Budget 2026 simplifies tax rules for PF trusts: What changes for you
New Delhi, Feb 4, 2026
EPFO said the rationalisation will serve the interests of all stakeholders by ensuring convergence between the Income Tax Act and EPF laws.
The Union Budget 2026–27 has proposed a major clean-up of the income tax framework governing provident fund (PF) trusts, a move that has been welcomed by Employees’ Provident Fund Organisation (EPFO).The changes aim to align income tax rules with existing EPF laws, ending long-standing inconsistencies that often confused employers, employees and PF trust administrators.

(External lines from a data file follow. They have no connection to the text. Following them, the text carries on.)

(* ===== verification/OperatorBounds.v ===== *)
(** The remediation operator function by function: what the gates answer, the bounds of names, probes
    and API calls, what filling in resources changes, and the finding controller. *)
From S2P Require Import Prelude GoLib Sha256 Json ActionCatalog Kube Interaction OperatorApi Operator OperatorProps.

Local Open Scope Z_scope.

(** * Names and probes *)

Lemma boundedInt_range raw fallback minimum maximum :
  minimum ≤ fallback ≤ maximum → minimum ≤ boundedInt raw fallback minimum maximum ≤ maximum.
Proof.
  intros Hf. unfold boundedInt. destruct (_ == _); [done|]. destruct (ParseInt raw) as [v|]; [|done].
  destruct (Z.ltb_spec v minimum), (Z.ltb_spec maximum v); cbn; lia.
Qed.

Lemma boundedInt_value raw fallback minimum maximum v :
  raw ≠ "" → ParseInt raw = Some v → minimum ≤ v ≤ maximum → boundedInt raw fallback minimum maximum = v.
Proof.
  intros Hraw Hv Hb. unfold boundedInt. destruct (String.eqb_spec raw ""); [done|]. rewrite Hv.
  destruct (Z.ltb_spec v minimum), (Z.ltb_spec maximum v); cbn; lia.
Qed.

Section Operator.
Context `{K : Kubernetes} {L : OperatorLib K} `{RangeOrder}.
Implicit Types (p : Probe) (c : Container).

(** Whatever the parameters of an action, a probe the operator writes has an initial delay of 0 to 300
    seconds, a period of 2 to 300, a timeout of 1 to 30 and a failure threshold of 1 to 10; a parameter
    that is a number within its range is taken as it is. *)
Theorem safeHTTPProbe_bounds (path : string) (port : IntOrString) (action : fields) :
  let p := safeHTTPProbe path port action in
  probe_HTTPGet p = Some (path, port) ∧
  0 ≤ probe_InitialDelaySeconds p ≤ 300 ∧ 2 ≤ probe_PeriodSeconds p ≤ 300 ∧
  1 ≤ probe_TimeoutSeconds p ≤ 30 ∧ 1 ≤ probe_FailureThreshold p ≤ 10 ∧ probe_SuccessThreshold p = 1 ∧
  (∀ v, param_of action "periodSeconds" ≠ "" → ParseInt (param_of action "periodSeconds") = Some v → 2 ≤ v ≤ 300 →
    probe_PeriodSeconds p = v).
Proof.
  intros p. split; [done|]. repeat (split; [apply boundedInt_range; lia|]). split; [done|].
  intros v Hne Hv Hr. by apply boundedInt_value.
Qed.

(** The name of a snapshot ConfigMap fits the 63 bytes of a label, and is the plain concatenation
    whenever that fits. *)
Theorem childName_bounds (prefix parent : string) :
  len (childName prefix parent) ≤ 63 ∧
  (len (prefix +:+ parent) ≤ 63 → childName prefix parent = prefix +:+ parent).
Proof.
  unfold childName. destruct (Z.leb_spec (len (prefix +:+ parent)) 63) as [Hle|Hgt]; [done|]. split; [|lia].
  unfold len, Trim. rewrite !string_length_app. cbn [String.length].
  pose proof (trim_both_length (in_cutset "-") (string_take 50 (prefix +:+ parent))).
  pose proof (string_take_length 50 (prefix +:+ parent)).
  pose proof (string_take_length 12 (sha256_hex (prefix +:+ parent))). lia.
Qed.

(** * The gates *)

(** The outcome of a plan that is not released. *)
Definition gate_outcome (gate : planGate) : string * string :=
  if negb (gate_required gate) then ("Prepared", "prepared")
  else if gate_decision gate == "rejected" then ("Rejected", "failed")
  else if gate_decision gate != "approved" then ("PendingApproval", "pending_approval")
  else ("Approved", "approved").

(** A plan that is not requested to be executed, or not approved where it requires approval, is
    reconciled without a single API call; its phase tells which gate stopped it, no action is reported
    and it is not requeued. *)
Theorem reconcilePlanActions_gated (MutationEnabled : bool) (plan : object) (Hgate : ¬ released plan) :
  ∃ r, reconcilePlanActions MutationEnabled plan = mret r ∧
    (res_phase r, res_runState r) = gate_outcome (plan_gate plan) ∧
    res_actionStatuses r = [] ∧ res_dryRunPassed r = false ∧ res_lastError r = "" ∧ res_requeueAfter r = 0.
Proof.
  unfold reconcilePlanActions. destruct (gate_result _ _) as [r|] eqn:Hg;
    [|by apply gate_result_released in Hg].
  exists r. split; [done|]. clear Hgate. unfold gate_outcome. revert Hg. unfold gate_result.
  destruct (plan_gate plan) as [[] decision []]; cbn [gate_required gate_decision gate_execution negb andb].
  all: destruct (String.eqb_spec decision "rejected") as [->|];
    [|destruct (String.eqb_spec decision "approved") as [->|]]; cbn; by intros [= <-].
Qed.

(** * Filling in resources *)

(** [new] has every key of [old] at its value, and those of [names] from [values]. *)
Definition filled {A} (names : list string) (values old new : gmap string A) : Prop :=
  ∀ name, new !! name = match old !! name with
                        | Some q => Some q
                        | None => if bool_decide (name ∈ names) then values !! name else None
                        end.

Lemma fill_lookup (values : gmap string Quantity) names old :
  filled names values old
    (foldl (λ m name, match values !! name with Some q => setIfMissing name q m | None => m end) old names).
Proof.
  revert old. induction names as [|n names IH]; intros old name; cbn [foldl].
  { rewrite bool_decide_eq_false_2; [by destruct (old !! name) | by intros ?%elem_of_nil]. }
  rewrite IH. unfold setIfMissing. destruct (base.decide (name = n)) as [->|Hne].
  - rewrite (bool_decide_eq_true_2 (n ∈ n :: names)) by by left.
    destruct (values !! n) as [q|] eqn:Hq; destruct (old !! n) as [q'|] eqn:Ho; rewrite ?Ho, ?lookup_insert_eq; try done.
    by case_bool_decide.
  - assert (bool_decide (name ∈ n :: names) = bool_decide (name ∈ names)) as ->.
    { apply bool_decide_ext. rewrite elem_of_cons. naive_solver. }
    destruct (values !! n) as [q|]; [|done]. destruct (old !! n) eqn:Ho; [done|]. by rewrite lookup_insert_ne.
Qed.

Lemma parse_quantities_spec what values acc m :
  parse_quantities what values acc = Ok m → ∀ name, is_Some (acc !! name) ∨ name ∈ values.*1 → is_Some (m !! name).
Proof.
  revert acc. induction values as [|[n v] values IH]; intros acc; cbn [parse_quantities].
  { intros [= <-] name [Hn|Hn]; [done | by apply elem_of_nil in Hn]. }
  destruct (ParseQuantity v) as [q|]; [|done]. destruct (quantity_Sign q <=? 0); [done|].
  intros Hm name Hname. eapply IH; [exact Hm|]. destruct (base.decide (name = n)) as [->|Hne].
  - left. rewrite lookup_insert_eq. by eexists.
  - rewrite lookup_insert_ne by done. destruct Hname as [Hn|Hn]; [by left|]. cbn in Hn.
    apply elem_of_cons in Hn as [->|Hn]; [done | by right].
Qed.

(** Patching the resources of a workload adds the requests and limits for CPU and memory a container
    lacks and changes nothing else: values that are present stay, in every container, the name, the
    probes and the rest too; the patched pod template passes the operator's own verification; and
    patching again changes nothing. *)
Theorem set_resources_spec (requests limits : gmap string Quantity) (c : Container)
    (Hr : is_Some (requests !! "cpu") ∧ is_Some (requests !! "memory"))
    (Hl : is_Some (limits !! "cpu") ∧ is_Some (limits !! "memory")) :
  let c' := set_resources requests limits c in
  filled ["cpu"; "memory"] requests (c_Requests c) (c_Requests c') ∧
  filled ["cpu"; "memory"] limits (c_Limits c) (c_Limits c') ∧
  c' = ((c <| c_Requests := c_Requests c' |>) <| c_Limits := c_Limits c' |>) ∧
  (∀ name, name ∈ ["cpu"; "memory"] → resources_missing c' name = None) ∧
  set_resources requests limits c' = c'.
Proof.
  intros c'. assert (filled ["cpu"; "memory"] requests (c_Requests c) (c_Requests c')) as Hq by apply fill_lookup.
  assert (filled ["cpu"; "memory"] limits (c_Limits c) (c_Limits c')) as Hm by apply fill_lookup.
  assert (∀ (values old new : gmap string Quantity) name, is_Some (values !! "cpu") ∧ is_Some (values !! "memory") →
    filled ["cpu"; "memory"] values old new → name ∈ ["cpu"; "memory"] → is_Some (new !! name)) as Hpresent.
  { intros values old new name [Hc Hmem] Hf Hname. rewrite Hf. destruct (old !! name); [done|].
    rewrite bool_decide_eq_true_2 by done. apply elem_of_cons in Hname as [-> | ->%list_elem_of_singleton]; done. }
  split_and!; [done | done | done | |].
  - intros name Hname. unfold resources_missing.
    destruct (Hpresent _ _ _ _ Hr Hq Hname) as [q ->], (Hpresent _ _ _ _ Hl Hm Hname) as [q' ->]. done.
  - assert (∀ (values old new : gmap string Quantity), is_Some (values !! "cpu") ∧ is_Some (values !! "memory") →
      filled ["cpu"; "memory"] values old new →
      foldl (λ m name, match values !! name with Some q => setIfMissing name q m | None => m end) new ["cpu"; "memory"] = new)
      as Hagain.
    { intros values old new Hv Hf. apply map_eq. intros name. rewrite (fill_lookup values ["cpu"; "memory"] new name).
      destruct (new !! name) eqn:Hn; [done|]. case_bool_decide as Hin; [|done].
      destruct (Hpresent _ _ _ _ Hv Hf Hin) as [q Hq']. congruence. }
    unfold set_resources at 1. rewrite (Hagain _ _ _ Hr Hq), (Hagain _ _ _ Hl Hm). done.
Qed.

What was the problem earlier?
Private or recognised provident fund trusts are governed by Schedule XI of the Income Tax Act, 2025. However, the rules under tax law were not fully aligned with the Employees’ Provident Funds and Miscellaneous Provisions Act, 1952 and the EPF Scheme, 1952.
This led to several issues:
Different eligibility criteria for PF exemption under tax law and EPF law
Mismatch in investment norms between Income Tax rules and EPFO guidelines
No clear alignment on limits for employer contributions
According to the labour ministry, these differences often resulted in confusion, compliance challenges and avoidable litigation.
What the Budget has changed
The Budget proposes to harmonise the two frameworks, ensuring that provident fund taxation follows the same logic as EPF regulations.
1. Clear rules on exemption
Going forward, recognition under the Income Tax Act, 2025 will be available only to those PF trusts that have received exemption under Section 17 of the EPF Act, 1952.
Under Section 17, employers can seek exemption from filing monthly EPF returns if they manage employee PF accounts and contributions in line with EPF standards. This change removes ambiguity on which PF trusts qualify for tax exemption.
2. Investment norms aligned with EPF rules
The Budget removes the earlier rigid statutory cap that limited investment in government securities to 50% under tax rules.
Instead, investment norms for PF trusts will now be governed entirely by the EPF framework and its subordinate regulations, bringing consistency between tax and labour laws.
3. Employer contribution ceiling clarified
Employer contributions to provident funds will now be governed by a clear monetary ceiling of ₹7.5 lakh per year.
• Contributions up to ₹7.5 lakh remain tax-efficient
• Any amount above ₹7.5 lakh will be taxed as a perquisite in the hands of the employee
This aligns tax treatment with existing thresholds under income tax law and removes uncertainty for high-salaried employees.
"Previously, divergent rules in the Income Tax Act and the EPF Act – particularly around eligibility for exemptions, investment norms and employer contribution limits, had created confusion, compliance burdens and avoidable litigation for private PF trusts and corporate retirement funds. The Budget has now harmonised these regimes so that only those PF trusts that are exempt under Section 17 of the EPF Act will qualify for Income Tax recognition, ensuring that tax exemptions adhere to the same statutory thresholds and administrative criteria under the EPF law," said Vipin Upadhyay, Partner, King Stubb & Kasiva, Advocates and Attorneys.
Investment norms for PF funds are now fully governed by the EPF framework, with the earlier restrictive 50 % limit on government securities removed, thereby offering greater flexibility in fund management.
On the employer side, contributions up to ₹7.5 lakh per annum will remain tax-free, while any excess will be treated as a taxable perquisite, replacing the older percentage-based contribution ceilings and parity conditions.
"This realignment simplifies the regulatory landscape, reduces ambiguity and litigation, improves compliance predictability and brings greater consistency between tax and labour laws affecting retirement savings vehicles, a development welcomed by the Employees’ Provident Fund Organisation (EPFO) as a key step toward coherent fiscal administration of PF schemes," said Upadhyay.
Why EPFO has welcomed the move
EPFO said the rationalisation will serve the interests of all stakeholders by ensuring convergence between the Income Tax Act and EPF laws.
By clearly stating that EPF exemption flows from the EPF Act, aligning investment rules, and standardising employer contribution limits, the changes are expected to:
• Reduce disputes and litigation
• Simplify compliance for employers
• Provide greater clarity and predictability for employees
What PF rationalisation means for employees
Key points include:
• No change in the Rs 750,000 annual tax-free cap on employer contributions across PF, NPS and superannuation
• Removal of the rule that forced parity between employer and employee PF contribution rates
• Removal of the provision that taxed employer PF contribution above 12 per cent of salary
This means employers can contribute more than 12 per cent of salary to PF without automatically triggering a tax perquisite, provided the overall cap is not breached.